There's a Gator mystic that they can always come back and win the game. They won it last year, they blew out Ohio State this year, their football team won it all this year. There's just a certain moxy surrounding the Gators that is going to be hard to put away.

The Cons
They seem disinterested at times. It took them awhile to get going in all three games and two of them came down to the wire against far lesser competition. What happens if a team doesn't let them hang around and there down by 15 at half. Or what happens if it comes down to the wire like against Purdue and Butler only this time the team has similar talent to you? What happens when you feed it to Horford and his shot doesn't go down? What happens when the other team comes back and hits a three instead of missing it like Purdue and Butler did?

They aren't deep. They basically have a 7 man rotation with Richard and Hodge coming off the bench. If someone goes down or gets into foul trouble I'm not sure if Werner or Speights can handle the pressure. They haven't played many minutes and they're both freshman.

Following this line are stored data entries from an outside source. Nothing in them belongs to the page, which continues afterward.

(* ===== verification/Sv39.v ===== *)
(** * Sv39 page tables (src/src/arch/riscv64/page.rs)

    The entry format and the constants of the three-level mapper of RISC-V. *)

From S2P Require Import Prelude Page Address Mapping.

Definition MODE_SV39 : Z := 8.

(** The value [set_satp] writes to the register. *)
Definition set_satp (ppn mode : Z) : Z := Z.lor ppn (ushl mode 60).

Definition PTE_V_FLAG : Z := 1.
Definition PTE_R_FLAG : Z := Z.shiftl 1 1.
Definition PTE_W_FLAG : Z := Z.shiftl 1 2.
Definition PTE_X_FLAG : Z := Z.shiftl 1 3.
Definition PTE_U_FLAG : Z := Z.shiftl 1 4.

Definition sv39_new (page_number : Z) (_leaf : bool) (mode : list PageACL) : Z :=
  let entry := ushl page_number 10 in
  let entry := if contains mode Read then Z.lor entry PTE_R_FLAG else entry in
  let entry := if contains mode Write then Z.lor entry PTE_W_FLAG else entry in
  let entry := if contains mode Execute then Z.lor entry PTE_X_FLAG else entry in
  let entry := if contains mode User then Z.lor entry PTE_U_FLAG else entry in
  Z.lor entry PTE_V_FLAG.

Definition sv39_empty : Z := 0.
Definition sv39_is_valid (e : Z) : bool := 0 <? Z.land e PTE_V_FLAG.
Definition sv39_page_number (e : Z) : PhysPage := mkPP (Z.shiftr e 10).

Definition Sv39_Entry : Entry := {|
  e_new := sv39_new;
  e_empty := sv39_empty;
  e_page_number := sv39_page_number;
  e_is_valid := sv39_is_valid;
|}.

Definition Sv39_Mapper : Mapper := {|
  LEVEL := 3;
  PTES_PER_DIR := 512;
  PTE_BITS := 9;
|}.

(** [switch_to]: the value of [satp]. *)
Definition sv39_switch_to (self : PageMapper) : res Z :=
  pn ← Table_page_number (root self);
  Ok (set_satp (pp_0 pn) MODE_SV39).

Humphrey seems to be in a permanent cold spell. If it were me I'd start Hodge and bring Humphrey of the bench. Against better competition Humphrey just seems too easy to guard. He's nothing but a pure shooter who can't seem to get open looks. Hodge is a better defender, better ball handler and makes better decisions with the ball. He's a good shooter and can create with the ball in his hands. Plus he always seems to know to feed it to the bigs inside. The only downside is that then you have no back-up point guard. In the crunch time though I'd definitely have Hodge in for Humphrey.

Bottom Line
All the teams have had their problems. Kansas couldn't seem to put away an over matched Southern Illinois team. UCLA has trouble scoring, Oregon just doesn't have the horses. Memphis hasn't played real close games since December, Ohio State should have lost twice, North Carolina fell behind by 16 to USC and Georgetown needed a bogus non travelling call to get by Vandy.

So much of this tournament depends on luck but considering the teams left I think they have the best team and the easiest road to the finals.

Can they get it done? Yes. Will they get it done? I don't know

So after all that I came to absolutely no conclusion. Writing at its finest.